[Stored data]
▼
(** C40: every single-bit error in the words of an encoded packet is detected. When
    one bit of DID, SDID, data count or user data is inverted the decoder
    reports a parity failure, and when a bit of the checksum is inverted a
    checksum failure; no such packet is ever accepted. *)
Theorem st40_detects_bit_errors buf room m udw_in cap k f need :
  meta_ok m -> is_bytes buf -> is_bytes udw_in -> meta_udw_size m <= arr_len udw_in ->
  st40_rfc8331_payload_bytes (meta_udw_size m) <= room <= arr_len buf -> meta_udw_size m <= cap ->
  st40_rfc8331_encode_packet buf room m udw_in = (0, f, need) ->
  32 <= k < 32 + 10 * (meta_udw_size m + 4) ->
  st40_rfc8331_decode_packet (flip_bit f k) room (Some cap) =
    (if k <? 32 + 10 * (meta_udw_size m + 3)
     then ST40_RFC8331_DECODE_PARITY_FAIL else ST40_RFC8331_DECODE_CHECKSUM_FAIL, None).
Proof.
  intros Hm Hb Hu Hlen Hroom Hcap He Hk.
  destruct (encode_spec buf room m udw_in Hm Hb Hu Hroom) as (f' & He' & Henc & Hl & _).
  rewrite He in He'. injection He' as <- ->. clear He. pose proof Henc as [Hfb _ _ _ Hc Hdat Hsum].
  pose proof Hm as [_ _ _ _ _ Rd Rsd Hsz _]. set (n := meta_udw_size m) in *.
  set (w0 := (k - 32) / 10). set (j := 9 - (k - 32) mod 10).
  assert (Hw0 : 0 <= w0 <= n + 3) by (unfold w0; mlia). assert (Hj : 0 <= j < 10) by (unfold j; mlia).
  assert (Hkj : k = 32 + 10 * w0 + 9 - j) by (unfold w0, j; mlia).
  assert (Hkl : 0 <= k < 8 * arr_len f).
  { rewrite Hl. pose proof (word_in_packet n w0 Hsz Hw0). unfold udw_byte in *. mlia. }
  pose proof (flip_bytes f k Hfb Hkl) as Hb'.
  assert (Hword : forall w, 0 <= w -> get_10bit_udw w (flip_bit f k) 4 =
    if w =? w0 then Z.lxor (get_10bit_udw w0 f 4) (Z.shiftl 1 j) else get_10bit_udw w f 4).
  { intros w H0. apply flip_word; try done; lia. }
  assert (Hbad : st40_check_parity_bits (get_10bit_udw w0 f 4) = true ->
    st40_check_parity_bits (get_10bit_udw w0 (flip_bit f k) 4) = false).
  { intros Hok. rewrite Hword, Z.eqb_refl by lia. apply parity_flip; try done. apply get_udw_range. }
  pose proof (need_ge_8 n Hsz) as Hn8. assert (Hn8' : is_u8 n) by (unfold is_u8; lia).
  rewrite decode_view by (done || lia). unfold decode_words.
  assert (Hgood : forall w, 0 <= w < n + 3 -> st40_check_parity_bits (get_10bit_udw w f 4) = true)
    by (intros w Hw; by apply (encoded_words_good m udw_in)).
  destruct (Z.lt_ge_cases w0 3) as [Hlow|Hhigh].
  { replace (k <? 32 + 10 * (n + 3)) with true by lia.
    assert (w0 = 0 \/ w0 = 1 \/ w0 = 2) as [E | [E | E]] by lia; rewrite E in Hbad;
      rewrite Hbad by (apply Hgood; lia); cbn [negb]; by rewrite ?orb_true_r. }
  rewrite !Hword by lia. replace (0 =? w0) with false by lia. replace (1 =? w0) with false by lia.
  replace (2 =? w0) with false by lia. rewrite !Hgood by lia. cbn [negb orb]. rewrite Hc.
  destruct (add_parity_facts _ Hn8') as (_ & -> & _).
  replace (room <? st40_rfc8331_payload_bytes n) with false by lia. replace (n >? cap) with false by lia.
  destruct (Z.lt_ge_cases w0 (n + 3)) as [Hdata|Hlast].
  { rewrite (decode_udws_bad _ _ 0 (w0 - 3)); [by replace (k <? 32 + 10 * (n + 3)) with true by lia|lia|].
    replace (w0 - 3 + 3) with w0 by lia. apply Hbad, Hgood. lia. }
  assert (w0 = n + 3) as Ew by lia. replace (k <? 32 + 10 * (n + 3)) with false by lia.
  rewrite (decode_udws_ok _ udw_in); [|intros i Hi; rewrite Hword by lia;
    replace (i + 3 =? w0) with false by lia; apply Hdat; lia|done|lia|lia].
  rewrite Hword, Ew, Z.eqb_refl, Hsum by lia.
  rewrite (checksum_ext (3 + n) (flip_bit f k) f) by (intros i Hi; rewrite Hword by lia;
    by replace (i =? w0) with false by lia).
  set (c := st40_calc_checksum (3 + n) f 4).
  pose proof (lxor_bit_ne c j (proj1 Hj)) as Hne. apply Z.eqb_neq in Hne. by rewrite Hne.
Qed.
▲
§ **Problem to solve**: Using the data above, extract exactly the lines from the one that holds "destruct (encode_spec buf" to the one that holds "set (w0 := (k", both ends included, and no others.

§ **Answer**:
  destruct (encode_spec buf room m udw_in Hm Hb Hu Hroom) as (f' & He' & Henc & Hl & _).
  rewrite He in He'. injection He' as <- ->. clear He. pose proof Henc as [Hfb _ _ _ Hc Hdat Hsum].
  pose proof Hm as [_ _ _ _ _ Rd Rsd Hsz _]. set (n := meta_udw_size m) in *.
  set (w0 := (k - 32) / 10). set (j := 9 - (k - 32) mod 10).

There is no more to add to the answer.